I mean it’s not a publisher’s business to, well actually it is a publisher’s business to worry about the state of politics and the economy because if your economy is collapsed, people won’t be able to afford books and that makes us a poorer nation culturally and I think that it’s a big deal and something that’s really important but I have to emphasise that I’m really against wholesale donation of books.

I think that donating to public libraries and to schools is great but we have to remember that writers have to get paid. A writer is somebody who feeds their family by their work and somebody who was educated on the salary of somebody who’s essentially a publisher and a writer, I know that it’s really important and if books are always free then it alters the perception because we’re willing to pay for a record for example or a DVD but for some reason I think often people think that something like books should just arrive.

And that’s one thing I’ve worked quite hard in my career to date and continue to be really concerned about is how do we make writing profitable and encourage people with good brains to be involved in writing and the publishing industry.

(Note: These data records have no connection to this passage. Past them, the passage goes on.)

Lemma boot_dispatch access mem a rs chain x : boot_ok access mem a rs chain →
  physical_page_allocate access mem a = physical_page_allocate_bootstrap access mem a ∧
  physical_page_release access mem a x = physical_page_release_bootstrap access mem a x.
Proof.
  intros Hb. unfold physical_page_allocate, physical_page_release. rewrite (bo_bootstrap _ _ _ _ _ Hb), (bo_initialized _ _ _ _ _ Hb).
  rewrite decide_False by done. rewrite (trap_if_ok (true = false)) by done. by run.
Qed.
(** A write to a page in use leaves the list of recycled pages alone. *)
Lemma boot_written access mem a rs chain x k v : boot_ok access mem a rs chain → in_use rs chain x → 0 ≤ k < PAGE → is_Some (mem !! (access x + k)) →
  boot_ok access (<[access x + k := v]> mem) a rs chain.
Proof.
  intros Hb [Hx Hn] Hk Hs. pose proof (ro_each _ _ (bo_ok _ _ _ _ _ Hb)) as Hok. destruct (handed_page rs x Hok Hx) as (Hpx & _).
  pose proof Hb as [B1 B2 B3 B4 B5 B6 B7 B8 B9 B10 B11 B12]. split; try done.
  - apply (mapped_domain access mem); [|done]. intros q. destruct (decide (q = access x + k)) as [->|]; [rewrite lookup_insert_eq|by rewrite lookup_insert_ne by done]. split; [done|by eexists].
  - apply (chained_ext access mem); [|done]. intros y i Hy Hi. rewrite lookup_insert_ne; [done|]. destruct (handed_page rs y Hok (B10 y Hy)) as (Hpy & _).
    destruct (mp_apart _ _ _ B6 x y Hpx Hpy) as [?|?]; [intros ->; done|plia|plia].
Qed.
(** What holds in every state reached. *)
Definition boot_inv (access : Z → Z) (layout : boot_memory_layout) (mem : memory) (a : physical_page_allocator) (held : gset Z) : Prop :=
  ∃ rs chain, boot_ok access mem a rs chain ∧ bounds rs = bounds (take_over 0 (usable_of layout)) ∧
    (∀ x, x ∈ held ↔ in_use rs chain x).
Lemma boot_reaches_inv access layout mem a held : (layout.(bl_usable_count) ≤ length layout.(bl_usable))%nat → Forall range_typed (usable_of layout) →
  boot_reaches access layout mem a held → boot_inv access layout mem a held.
Proof.
  intros Hlen Ht. induction 1 as [mem old a Hm E|mem a held s a' _ (rs & chain & Hb & Hp & Hh) E|mem a held s a' x _ (rs & chain & Hb & Hp & Hh) E|
    mem a held x s mem' a' _ (rs & chain & Hb & Hp & Hh) E|mem a held x k v _ (rs & chain & Hb & Hp & Hh) Hx Hk Hs].
  - destruct (init_run old layout Hlen Ht) as (Hno & Hempty & Hyes). destruct (decide (init_accepts layout)) as [Hacc|Hacc]; [|rewrite Hno in E by done; done].
    destruct (decide (whole_pages (usable_of layout) = 0)) as [E0|Hne]; [rewrite Hempty in E by done; done|]. rewrite Hyes in E by done. injection E as <-.
    destruct Hacc as (_ & Hu & Hw). exists (take_over 0 (usable_of layout)), []. split; [by apply init_boot_ok|]. split; [done|].
    intros x. split; [by intros []%elem_of_empty|]. intros [Hx _]. exfalso. apply (elem_of_handed _ _ (ro_each _ _ (take_over_ok _ Ht Hu Hw))) in Hx. by rewrite take_over_virgin in Hx; [apply elem_of_nil in Hx|..].
  - destruct (bind_access_ok access mem a rs chain Hb) as (s' & a2 & E2 & Hb2 & _). rewrite E2 in E. injection E as <- <-. by exists rs, chain.
  - rewrite (proj1 (boot_dispatch access mem a rs chain 0 Hb)) in E. destruct (allocate_bootstrap_run access mem a rs chain Hb) as [[_ E2]|(y & a2 & rs' & chain' & E2 & Hb2 & _ & _ & Hu & Hpg & _)];
      rewrite E2 in E; injection E as <- <- <-.
    + exists rs, chain. split_and!; try done. intros y. rewrite <-Hh. set_solver.
    + exists rs', chain'. split; [done|]. split; [congruence|]. intros z. rewrite Hu, <-Hh. set_solver.
  - rewrite (proj2 (boot_dispatch access mem a rs chain x Hb)) in E. destruct (decide (x ∈ held ∧ a.(a_access) = true)) as [[Hx Hacc]|Hno].
    + destruct (release_bootstrap_run access mem a rs chain x Hb (proj1 (Hh x) Hx) Hacc) as (mem2 & a2 & E2 & Hb2 & _). rewrite E2 in E. injection E as <- <- <-.
      exists rs, (x :: chain). split_and!; try done. intros y. unfold in_use. rewrite elem_of_difference, Hh, elem_of_singleton, not_elem_of_cons. unfold in_use. tauto.
    + rewrite (release_bootstrap_refused access mem a rs chain x Hb) in E; [done|]. rewrite <-Hh. destruct a.(a_access); [left; tauto|by right].
  - exists rs, chain. split; [apply boot_written; try done; by apply Hh|done].
Qed.

(** ** The running system *)
(** The states reached from a [finalize] that succeeded. *)
Inductive system_reaches (access : Z → Z) (layout : boot_memory_layout) : physical_page_allocator → Prop :=
  | system_start mem a held junk junk_root a' :
      boot_reaches access layout mem a held → physical_page_allocator_finalize access junk junk_root mem a = Done (PHYSICAL_PAGE_STATUS_OK, a') →
      system_reaches access layout a'
  | system_step a op ans a' :
      system_reaches access layout a → op_typed op → exec a op = Done (ans, a') → system_reaches access layout a'.
Definition system_inv (layout : boot_memory_layout) (a : physical_page_allocator) : Prop :=
  ∃ σ fl rs f, pool a σ fl ∧ arena a σ rs f ∧ bounds rs = bounds (take_over 0 (usable_of layout)).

So I think the point you are making is incredibly valid and I think it’s something that has to be discussed and we have to work towards ameliorating.

Guma: Is this something that technology could take care of? We’re seeing books being presented in different technological formats, is that a bonus for you or a disadvantage for publishers.

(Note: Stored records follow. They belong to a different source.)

(* ===== verification/SlabListTheory.v ===== *)
(** * Slabs in memory, their lists, and the operations on the lists *)
From S2P Require Import Prelude Bytes Heap StringOps StringCopyTheory PhysicalPage PageReclaim SlabHeap SlabBitsTheory.
Import StringOps PhysicalPage SlabHeap.
#[local] Open Scope Z_scope.

(** ** Little-endian fields *)
Lemma le_value_le_bytes n w : le_value (le_bytes n w) = w mod 256 ^ Z.of_nat n.
Proof.
  revert w. induction n as [|n IH]; intros w; cbn [le_bytes le_value]; [by rewrite Z.mod_1_r|].
  rewrite IH. replace (Z.of_nat (S n)) with (1 + Z.of_nat n) by lia. rewrite Z.pow_add_r, Z.pow_1_r, Z.rem_mul_r by lia. done.
Qed.
Lemma length_le_bytes n w : length (le_bytes n w) = n.
Proof. revert w. induction n as [|n IH]; intros w; cbn [le_bytes length]; [done|by rewrite IH]. Qed.
Lemma le_bytes_ok n w : Forall byte_ok (le_bytes n w).
Proof.
  revert w. induction n as [|n IH]; intros w; cbn [le_bytes]; constructor; [|apply IH]. unfold byte_ok. apply Z.mod_pos_bound. done.
Qed.
Lemma field_value n w : 0 ≤ w < 256 ^ Z.of_nat n → le_value (le_bytes n w) = w.
Proof. intros Hw. rewrite le_value_le_bytes. by apply Z.mod_small. Qed.

(** ** The header *)
Record slab_typed (s : kernel_slab) : Prop := {
  ty_magic : is_u64 s.(s_magic);
  ty_heap : is_u64 s.(s_heap);
  ty_next : is_u64 s.(s_next);
  ty_previous : is_u64 s.(s_previous);
  ty_words : length s.(s_allocated) = 4%nat ∧ Forall is_u64 s.(s_allocated);
  ty_head : is_u32 s.(s_free_head);
  ty_class : 0 ≤ s.(s_class_index) < 65536;
  ty_count : 0 ≤ s.(s_slot_count) < 65536;
  ty_free : 0 ≤ s.(s_free_count) < 65536;
  ty_offset : 0 ≤ s.(s_slot_offset) < 65536;
  ty_reserved : is_u32 s.(s_reserved);
}.
Lemma slab_words s : slab_typed s → ∃ w0 w1 w2 w3, s.(s_allocated) = [w0; w1; w2; w3] ∧ is_u64 w0 ∧ is_u64 w1 ∧ is_u64 w2 ∧ is_u64 w3.
Proof.
  intros Ht. destruct (ty_words _ Ht) as [Hl Hf]. destruct s.(s_allocated) as [|w0 [|w1 [|w2 [|w3 [|]]]]]; try done.
  apply Forall_cons in Hf as [? Hf]. apply Forall_cons in Hf as [? Hf]. apply Forall_cons in Hf as [? Hf]. apply Forall_cons in Hf as [? _]. by exists w0, w1, w2, w3.
Qed.
Lemma length_slab_bytes s : slab_typed s → length (slab_bytes s) = 80%nat.
Proof. intros Ht. destruct (slab_words s Ht) as (w0 & w1 & w2 & w3 & E & _). unfold slab_bytes. by rewrite E. Qed.
Lemma slab_bytes_ok s : Forall byte_ok (slab_bytes s).
Proof.
  unfold slab_bytes. rewrite !Forall_app. split_and!; try apply le_bytes_ok. apply Forall_concat, Forall_map, Forall_forall. intros w _. apply le_bytes_ok.
Qed.
Lemma slab_roundtrip s : slab_typed s → slab_value (slab_bytes s) = s.
Proof.
  intros Ht. destruct (slab_words s Ht) as (w0 & w1 & w2 & w3 & E & H0 & H1 & H2 & H3). destruct Ht as [T1 T2 T3 T4 _ T5 T6 T7 T8 T9 T10].
  assert (H8 : ∀ w, is_u64 w → le_value (le_bytes 8 w) = w) by (intros w Hw; apply field_value; change (256 ^ Z.of_nat 8) with 18446744073709551616; mlia).
  assert (H4 : ∀ w, is_u32 w → le_value (le_bytes 4 w) = w) by (intros w Hw; apply field_value; change (256 ^ Z.of_nat 4) with 4294967296; mlia).
  assert (Hs : ∀ w, 0 ≤ w < 65536 → le_value (le_bytes 2 w) = w) by (intros w Hw; apply field_value; change (256 ^ Z.of_nat 2) with 65536; done).
  destruct s as [mg hp nx pv al fh ci sc fc so re]; simpl in *. subst al.
  unfold slab_value. f_equal; [by apply H8..| |by apply H4|by apply Hs|by apply Hs|by apply Hs|by apply Hs|by apply H4].
  f_equal; [by apply H8|]. f_equal; [by apply H8|]. f_equal; [by apply H8|]. f_equal. by apply H8.
Qed.

(** [header m p s]: the struct at [p] is [s]. *)
Definition header (m : mem) (p : Z) (s : kernel_slab) : Prop := slab_typed s ∧ peek m p 80 = slab_bytes s.
Lemma load_slab_run m p s : mapped m p 80 → header m p s → load_slab m p = Done s.
Proof. intros Hm [Ht E]. unfold load_slab. change (Z.to_nat SIZEOF_SLAB) with 80%nat. rewrite (load_bytes_peek m p 80) by done. run. by rewrite E, slab_roundtrip. Qed.
Lemma store_slab_run m p s : mapped m p 80 → slab_typed s → store_slab m p s = Done (put m p (slab_bytes s)).
Proof. intros Hm Ht. apply store_bytes_put. by rewrite length_slab_bytes. Qed.
Lemma peek_put m p l : peek (put m p l) p (length l) = l.
Proof.
  apply list_eq_same_length with (n := length l); [done|apply length_peek|]. intros i x y Hi Hx Hy.
  rewrite lookup_peek in Hx by done. rewrite lookup_put, decide_True in Hx by lia. replace (Z.to_nat (p + Z.of_nat i - p)) with i in Hx by lia.
  rewrite Hy in Hx. simpl in Hx. congruence.
Qed.
Lemma header_put m p s : slab_typed s → header (put m p (slab_bytes s)) p s.
Proof. intros Ht. split; [done|]. rewrite <-(length_slab_bytes s Ht). apply peek_put. Qed.
Lemma header_ext m m' p s : (∀ x, p ≤ x < p + 80 → m' !! x = m !! x) → header m p s → header m' p s.
Proof. intros He [Ht E]. split; [done|]. rewrite <-E. apply peek_ext. intros x Hx. apply He. lia. Qed.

Allfrey: You know I think we all spend a lot, too much time debating the place of the e-book for example because I think that if you are in a village in Wedza you can read a print book by candlelight, you don’t have an e-reader. One the technological know-how isn’t there necessarily yet and two, if you haven’t got electricity, how are you going to download the books, you know forget about an internet connection and so I think the print book continues to be really, really important because it is something that can be accessed anywhere, it can be shared in a way that the digital format can’t be shared.

Having said that, I’m a huge fan of technology that brings the books into a new format and love e-readers and reading on my iPhone and all of those sorts of things but I think it’s really important to remember that for the vast swathes of the world’s population that isn’t an option and it won’t be for a very long time.

Guma: Now you are one of the judges at the Caine Prize for African writers, just quickly tell us about that?


Allfrey: The Caine Prize has been going for just over ten years and has done a lot to sort of bring African writing to the world stage. I think African writers have been published internationally for a long time and many have had success but it’s been a wonderful showcase for emerging talent and it’s really a democratic way for people to get their stories heard because it has an open submissions policy – anyone who has been published in print or on-line and that includes newspaper publications, magazine publication, e-mag publications, on-line magazines and it was a huge privilege and Terry Olufemi who won this year was from Sierra Leone was a wonderful winner, a really good example of really edgy innovative writing coming from the continent. I’m a huge fan of the work that they do and have to say that several of the writers I published as a book publisher came from the Caine Prize list so it’s one to keep an eye on.

Guma: Well it’s been a pleasure having you on Behind the Headlines Ellah, just one final question – so what happens from here? When is the big day and what happens?

Allfrey: I’m not sure when the big day is, I’m told that we get notices six weeks beforehand to hear when the investiture is and from here on I’m currently deputy editor of Granta magazine which is a literary magazine that publishes in book format four times a year and we publish an exciting range of African authors amongst all of the writing that we publish and that’s my day job and remains one of the most important things for me.

Guma: Well Zimbabwe, that was Ellah Wakatama Allfrey, a literary editor from Zimbabwe who will be receiving an OBE from the Queen in recognition of her services to the publishing industry. Ellah, thank you so much for your time.

Allfrey: A pleasure, thank you Lance.